Trsteno was thus created by a man with a vision and aided by local sea captains who came home from their travels bearing gifts of exotic specimens. Over the centuries, many people have invested their energy and soul into these gardens. A sense of gratitude to nature and water permeates – don’t miss the baroque fountain at the foot of the stone aqueduct.
East of the villa lie a grape and olive press, once shared by the local community. A little path leads from the villa to the sea where a pavilion overlooking the water offers a view encapsulating the true meaning of this place – botanical splendour on the lush, island-strewn Adriatic. In this part of the garden, you can also see the oldest tree in the arboretum – a palm almost 500 years old looking remarkably healthy.

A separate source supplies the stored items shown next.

(** A property of every helper that phase 2 calls, whatever its arguments. *)
Definition eachPhase2Helper
    (P : ∀ A : Type, (Helpers -> Checker -> Result Checker A) -> Prop) : Prop :=
  (∀ access kind pos b1 b2,
     P unit (fun hs => checkDeclarationAccessModifier hs access kind pos b1 b2)) ∧
  (∀ fields, P unit (fun hs => checkFieldsAccessModifier hs fields)) ∧
  (∀ fields functions interfaces composites,
     P unit (fun hs => checkNestedIdentifiers hs fields functions interfaces composites)) ∧
  (∀ t fields functions b, P _ (fun hs => membersAndOrigins hs t fields functions b)) ∧
  (∀ initializers, P _ (fun hs => initializerParameterTypeAnnotations hs initializers)) ∧
  (∀ initializers fields t kind name annotations containerKind info,
     P unit (fun hs => checkInitializers hs initializers fields t kind name annotations
                         containerKind info)) ∧
  (∀ destructors fields members t kind name containerKind,
     P unit (fun hs => checkDestructors hs destructors fields members t kind name
                         containerKind)) ∧
  (∀ functions, P unit (fun hs => checkUnknownSpecialFunctions hs functions)) ∧
  P unit (fun hs => enterValueScope hs) ∧
  (∀ b, P unit (fun hs => leaveValueScope hs b)) ∧
  (∀ t, P unit (fun hs => declareSelfValue hs t)) ∧
  (∀ function options, P unit (fun hs => visitFunctionDeclaration hs function options)) ∧
  (∀ fields members kind, P unit (fun hs => checkResourceFieldNesting hs fields members kind)) ∧
  (∀ kind declarationKind identifier,
     P unit (fun hs => checkCompositeDeclarationSupport hs kind declarationKind identifier)).

(** No helper clears the flag of [ty], whether it returns or panics. *)
Definition helpersKeepFlag (ty : Ty) (helpers : Helpers) : Prop :=
  eachPhase2Helper (fun A h => ∀ c, flagged ty c → flagged ty (stateOf (h helpers c))).

(** Two sets of helpers that do the same whenever the flag of [ty] is set;
    in states in which it is not set they may differ in any way. *)
Definition helpersAgreeWhenFlagged (ty : Ty) (helpers helpers' : Helpers) : Prop :=
  eachPhase2Helper (fun A h => ∀ c, flagged ty c → h helpers' c = h helpers c) ∧
  (∀ members, Initializers helpers' members = Initializers helpers members) ∧
  (∀ members, Destructors helpers' members = Destructors helpers members) ∧
  (∀ members, FieldsByIdentifier helpers' members = FieldsByIdentifier helpers members).

(** *** The destructor check *)

(** The type of [checkDestructors]. *)
Definition DestructorCheck : Type :=
  list SpecialFunctionDeclaration -> gmap string FieldDeclaration -> gmap string Member ->
  Ptr -> DeclarationKind -> string -> ContainerKind -> Checker -> Result Checker unit.

(** Modelled from the spec: [checkDestructors] is defined outside the checked
    files.  Phase 2, step 8: "If the kind is a resource kind, run
    destructor-consistency checking against the field set the same way."
    The kind is read off the interface type handed to the check, as
    [checkInterfaceFunctions] reads it; [consistency] stands for the
    consistency checking itself, which is left open. *)
Definition resourceOnly (consistency : DestructorCheck) : DestructorCheck :=
  fun destructors fields members interfaceType kind name containerKind c =>
    match interfaceAt c interfaceType with
    | None => Panic NilDereference c
    | Some it =>
        if bool_decide (it_CompositeKind it = CompositeKindResource)
        then consistency destructors fields members interfaceType kind name containerKind c
        else Ok tt c
    end.

(** No destructor checking at all. *)
Definition noDestructorCheck : DestructorCheck := fun _ _ _ _ _ _ _ c => Ok tt c.

(** The helpers with another [checkDestructors]. *)
Definition withCheckDestructors (helpers : Helpers) (check : DestructorCheck) : Helpers := {|
  checkDeclarationAccessModifier := checkDeclarationAccessModifier helpers;
  checkFieldsAccessModifier := checkFieldsAccessModifier helpers;
  checkNestedIdentifiers := checkNestedIdentifiers helpers;
  membersAndOrigins := membersAndOrigins helpers;
  initializerParameterTypeAnnotations := initializerParameterTypeAnnotations helpers;
  checkInitializers := checkInitializers helpers;
  checkDestructors := check;
  checkUnknownSpecialFunctions := checkUnknownSpecialFunctions helpers;
  enterValueScope := enterValueScope helpers;
  leaveValueScope := leaveValueScope helpers;
  declareSelfValue := declareSelfValue helpers;
  visitFunctionDeclaration := visitFunctionDeclaration helpers;
  checkResourceFieldNesting := checkResourceFieldNesting helpers;
  checkCompositeDeclarationSupport := checkCompositeDeclarationSupport helpers;
  recordVariableDeclarationOccurrence := recordVariableDeclarationOccurrence helpers;
  visitNestedDeclarations := visitNestedDeclarations helpers;
  Initializers := Initializers helpers;
  Destructors := Destructors helpers;
  FieldsByIdentifier := FieldsByIdentifier helpers
|}.

(** The store holds at [a] an interface type of composite kind [kind]. *)
Definition kindAt (a : positive) (kind : CompositeKind) (c : Checker) : Prop :=
  ∃ it, interfaceTypes c !! a = Some it ∧ it_CompositeKind it = kind.

(** A helper that leaves the type at [a] its composite kind, whether it
    returns or panics; and the helpers that phase 2 calls before
    [checkDestructors]. *)
Definition keepsKindAt (a : positive) {A : Type} (h : Checker -> Result Checker A) : Prop :=
  ∀ c kind, kindAt a kind c → kindAt a kind (stateOf (h c)).

Definition checksBeforeDestructorsKeepKind (helpers : Helpers) (a : positive) : Prop :=
  (∀ access kind pos b1 b2,
     keepsKindAt a (checkDeclarationAccessModifier helpers access kind pos b1 b2)) ∧
  (∀ fields, keepsKindAt a (checkFieldsAccessModifier helpers fields)) ∧
  (∀ fields functions interfaces composites,
     keepsKindAt a (checkNestedIdentifiers helpers fields functions interfaces composites)) ∧
  (∀ t fields functions b, keepsKindAt a (membersAndOrigins helpers t fields functions b)) ∧
  (∀ initializers, keepsKindAt a (initializerParameterTypeAnnotations helpers initializers)) ∧
  (∀ initializers fields t kind name annotations containerKind info,
     keepsKindAt a
       (checkInitializers helpers initializers fields t kind name annotations containerKind
          info)).

(** *** Sibling declarations *)




End Phases.

End SemaPhases.

Module SemaPhaseExamples.

Import Sema SemaProperties SemaPhases SemaExamples.

#[local] Existing Instance unitForeign.

(** A check that panics unless the container-checking flag of [ty] is set. *)
Definition probing (ty : Ty) : Checker -> Result Checker unit := fun c =>
  if decide (containerTypes c !! ty = Some true) then Ok tt c else Panic NilDereference c.

(** The accepting helpers, with the first and the last check of phase 2
    probing the flag. *)
Definition probingHelpers (ty : Ty) : Helpers := {|
  checkDeclarationAccessModifier := fun _ _ _ _ _ => probing ty;
  checkFieldsAccessModifier := checkFieldsAccessModifier acceptingHelpers;
  checkNestedIdentifiers := checkNestedIdentifiers acceptingHelpers;
  membersAndOrigins := membersAndOrigins acceptingHelpers;
  initializerParameterTypeAnnotations := initializerParameterTypeAnnotations acceptingHelpers;
  checkInitializers := checkInitializers acceptingHelpers;
  checkDestructors := checkDestructors acceptingHelpers;
  checkUnknownSpecialFunctions := checkUnknownSpecialFunctions acceptingHelpers;
  enterValueScope := enterValueScope acceptingHelpers;
  leaveValueScope := leaveValueScope acceptingHelpers;
  declareSelfValue := declareSelfValue acceptingHelpers;
  visitFunctionDeclaration := visitFunctionDeclaration acceptingHelpers;
  checkResourceFieldNesting := checkResourceFieldNesting acceptingHelpers;
  checkCompositeDeclarationSupport := fun _ _ _ => probing ty;
  recordVariableDeclarationOccurrence := recordVariableDeclarationOccurrence acceptingHelpers;
  visitNestedDeclarations := visitNestedDeclarations acceptingHelpers;
  Initializers := Initializers acceptingHelpers;
  Destructors := Destructors acceptingHelpers;
  FieldsByIdentifier := FieldsByIdentifier acceptingHelpers
|}.

(** The accepting helpers, with a first check that panics. *)
Definition refusingHelpers : Helpers := {|
  checkDeclarationAccessModifier := fun _ _ _ _ _ c => Panic (OtherPanic tt) c;
  checkFieldsAccessModifier := checkFieldsAccessModifier acceptingHelpers;
  checkNestedIdentifiers := checkNestedIdentifiers acceptingHelpers;
  membersAndOrigins := membersAndOrigins acceptingHelpers;
  initializerParameterTypeAnnotations := initializerParameterTypeAnnotations acceptingHelpers;
  checkInitializers := checkInitializers acceptingHelpers;
  checkDestructors := checkDestructors acceptingHelpers;
  checkUnknownSpecialFunctions := checkUnknownSpecialFunctions acceptingHelpers;
  enterValueScope := enterValueScope acceptingHelpers;
  leaveValueScope := leaveValueScope acceptingHelpers;
  declareSelfValue := declareSelfValue acceptingHelpers;
  visitFunctionDeclaration := visitFunctionDeclaration acceptingHelpers;
  checkResourceFieldNesting := checkResourceFieldNesting acceptingHelpers;
  checkCompositeDeclarationSupport := checkCompositeDeclarationSupport acceptingHelpers;
  recordVariableDeclarationOccurrence := recordVariableDeclarationOccurrence acceptingHelpers;
  visitNestedDeclarations := visitNestedDeclarations acceptingHelpers;
  Initializers := Initializers acceptingHelpers;
  Destructors := Destructors acceptingHelpers;
  FieldsByIdentifier := FieldsByIdentifier acceptingHelpers
|}.

(** A consistency check that objects to every declaration. *)
Definition objectingCheck : DestructorCheck := fun _ _ _ _ _ _ _ c =>
  Ok tt (set_errors (fun es => es ++ [OtherError tt]) c).

(** A consistency check that refuses every declaration by a panic. *)
Definition refusingCheck : DestructorCheck := fun _ _ _ _ _ _ _ c => Panic (OtherPanic tt) c.

(** [resource interface R {}], and the state after its phase 1. *)
Definition resourceInterface : InterfaceDeclaration :=
  interfaceNamed 1 CompositeKindResource DeclarationKindResourceInterface "R" 1 noMembers [].

Definition resourceInterfaceDeclared : St :=
  stateOf (declareInterfaceDeclaration acceptingHelpers resourceInterface freshState).


End SemaPhaseExamples.


(** * Part II, continued: the algorithm enumerations ([package sema]) *)

Module Algorithms.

The arboretum includes the original 15th century garden laid out in renaissance style, with a geometric pattern of paths, a chapel, the fountain and aqueduct. There is also a newer garden (early 20th century) featuring formal and modern sections, with features typical of the southern Adriatic, plus a historic olive grove and natural woodland. Trsteno suffered quite badly both from shelling and from a forest fire which broke out in 2000, but Mother Nature has taken over and it’s clearly business as usual. A walk amid the beautiful, tall trees offers welcome dappled shade and the chance to enjoy the harmony of man and nature.
The village of Trsteno is a modest little settlement with a fine church, St Vitus, and two huge 500 year old Asiatic plane trees. By the waterside just east of the gardens is a remarkable but dilapidated fort, and a tiny harbour where a stream cascades down rocks into the sea. Magical.